Collected data:
* * * * *
(** * Caliper: shallow embeddings of [MemoryPool.cpp] and [TreeFormatter.cpp]

    The first part follows [src/caliper/MemoryPool.cpp]:
    [MemoryPoolImpl::expand], [MemoryPoolImpl::allocate], the constructors,
    the destructor and the public [MemoryPool::allocate].  [size_t] values
    are integers with the 64-bit wrap-around written out, the chunk vector
    is a list read and updated by index, and the C++ free store is a list of
    live array blocks: a pointer is a block together with an element offset.

    The second part follows [src/reader/TreeFormatter.cpp]: [pad_right],
    [pad_left], [get_path_keys], [recursive_print_nodes] and [flush].  An
    output stream is the text written so far; the classes declared outside
    that file ([Attribute], [SnapshotTreeNode], [QuerySpec]) appear through
    the operations the formatter calls on them. *)

From Stdlib Require Import ZArith Lia.
From stdpp Require Import base list strings.
Local Open Scope Z_scope.

(** ** [size_t]: unsigned 64-bit arithmetic *)

Module SizeT.
Definition modulus : Z := 2 ^ 64.
Definition wrap (z : Z) : Z := z mod modulus.
Definition add (a b : Z) : Z := wrap (a + b).
Definition sub (a b : Z) : Z := wrap (a - b).
End SizeT.

(** [sizeof(uint64_t)] *)
Definition sizeof_uint64 : Z := 8.

(** [const size_t chunksize = 64 * 1024;] *)
Definition chunksize : Z := 64 * 1024.

(** The expression [(bytes+sizeof(uint64_t)-1)/sizeof(uint64_t)] shared by
    [expand] and [allocate]; every intermediate value is a [size_t]. *)
Definition slot_count (bytes : Z) : Z :=
  SizeT.sub (SizeT.add bytes sizeof_uint64) 1 / sizeof_uint64.

(** ** Pointers and the free store *)

(** A [uint64_t*]: the null pointer, or element [off] of the array [b]. *)
Inductive pointer : Type :=
| nullptr
| Ptr (b : nat) (off : Z).

(** The free store: the lengths (in [uint64_t] elements) of the arrays
    obtained so far, an array being named by its position, and the number
    of elements the system can still hand out. *)
Record Heap : Type := {
  blocks : list Z;
  avail : Z
}.

(** How a computation ends: with a value, with a C++ exception leaving the
    function ([std::bad_alloc], [std::length_error]), or in undefined
    behaviour (indexing the vector out of range, arithmetic on null). *)
Inductive outcome (A : Type) : Type :=
| Ret (a : A)
| Throw
| Undef.
Arguments Ret {A} a.
Arguments Throw {A}.
Arguments Undef {A}.

Definition bind {A B : Type} (m : outcome A) (k : A -> outcome B) : outcome B :=
  match m with
  | Ret a => k a
  | Throw => Throw
  | Undef => Undef
  end.

Notation "x <- m ; k" := (bind m (fun x => k))
  (at level 20, m at level 100, k at level 200, only parsing).
Notation "' pat <- m ; k" := (bind m (fun x => match x with pat => k end))
  (at level 20, pat pattern, m at level 100, k at level 200, only parsing).

(** [new uint64_t[len]]: a fresh array, never null; throws when the system
    cannot provide [len] more elements. *)
Definition new_uint64_array (len : Z) (h : Heap) : outcome (pointer * Heap) :=
  if len <=? avail h
  then Ret (Ptr (length (blocks h)) 0,
            {| blocks := blocks h ++ [len]; avail := avail h - len |})
  else Throw.

(** Pointer arithmetic [p + k] on [uint64_t*]. *)
Definition ptr_add (p : pointer) (k : Z) : outcome pointer :=
  match p with
  | Ptr b off => Ret (Ptr b (off + k))
  | nullptr => if k =? 0 then Ret nullptr else Undef
  end.

(** ** The pool *)

(** [struct Chunk { T* ptr; size_t wmark; size_t size; }] at [T = uint64_t] *)
Record Chunk : Type := {
  ptr : pointer;
  wmark : Z;
  size : Z
}.

(** The data members of [MemoryPoolImpl] that the allocator reads. *)
Record MemoryPoolImpl : Type := {
  m_chunks : list Chunk;
  m_index : Z;
  m_can_expand : bool
}.

(** [std::vector]: [size()], [push_back] (which throws
    [std::length_error] at [max_size()]) and the unchecked [operator[]].
    [max_size()] is the one of libstdc++ on a 64-bit target,
    [PTRDIFF_MAX / sizeof(Chunk<uint64_t>)]; the proofs only use that it is
    below [2^64]. *)
Definition vector_max_size : Z := (2 ^ 63 - 1) / 24.

Definition vector_size (v : list Chunk) : Z := Z.of_nat (length v).

Definition vector_push_back (v : list Chunk) (c : Chunk) : outcome (list Chunk) :=
  if vector_size v <? vector_max_size then Ret (v ++ [c]) else Throw.
(** X8: on a style the compositor can render, a frame ([initialize]
    followed by [renderLayer] for each layer in draw order) does not throw,
    and [renderLayer] answers truthy exactly for the layers whose type is
    background, fill, line, raster or hillshade: the painter draws the
    others itself. *)
Theorem frame_returns_which_layers_it_took (r : t) :
  well_formed (style (painter r)) →
  length (rttTextures r) = length (rttFBOs r) →
  Forall (in_pool (length (rttFBOs r)))
         (getRenderableTiles (terrain (style (painter r)))) →
  ∃ res r', frame r = Some (res, r')
    ∧ Js.truthy <$> res
      = stacked (style (painter r)) <$> _order (style (painter r))
    ∧ length (_renderableTiles r')
      = length (getRenderableTiles (terrain (style (painter r))))
    ∧ ∃ l, context (painter r') = context (painter r) ++ l.
Proof.
  intros Hwf Hpar Hpool.
  destruct (frame_general r Hwf Hpar Hpool)
    as (r0 & res & r' & Hi & Hr & _ & Hlen & Hctx & Hinv).
  destruct Hinv as (_ & _ & _ & _ & _ & Hres & _ & _ & _ & _ & _ & Htl & Hc).
  exists res, r'. unfold frame. rewrite Hi. simpl. split; [done|].
  rewrite firstn_all in Hres. split; [done|].
  split; [congruence|]. by rewrite <- Hctx.
Qed.

Lemma frame_returns_which_layers_it_took_witness :
  ∃ res r', frame (constructor (Sample.painter_of Sample.relief_style))
            = Some (res, r')
    ∧ Js.truthy <$> res = [true; true; false; true; true]
    ∧ length (_renderableTiles r') = 2.
Proof.
  destruct (frame_returns_which_layers_it_took
              (constructor (Sample.painter_of Sample.relief_style)))
    as (res & r' & Hf & Hres & Hlen & _).
  - apply relief_style_well_formed.
  - reflexivity.
  - simpl. repeat constructor; intros k i; unfold Js.get; by destruct k.
  - exists res, r'. split; [exact Hf|]. split; [|exact Hlen].
    rewrite Hres. vm_compute. reflexivity.
Defined.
* * * * *
Assigned task:
Each line from the top of the data, up to and including the line that contains "[MemoryPoolImpl::expand], [MemoryPoolImpl::allocate], the", should be set down exactly.

Response area:
(** * Caliper: shallow embeddings of [MemoryPool.cpp] and [TreeFormatter.cpp]

    The first part follows [src/caliper/MemoryPool.cpp]:
    [MemoryPoolImpl::expand], [MemoryPoolImpl::allocate], the constructors,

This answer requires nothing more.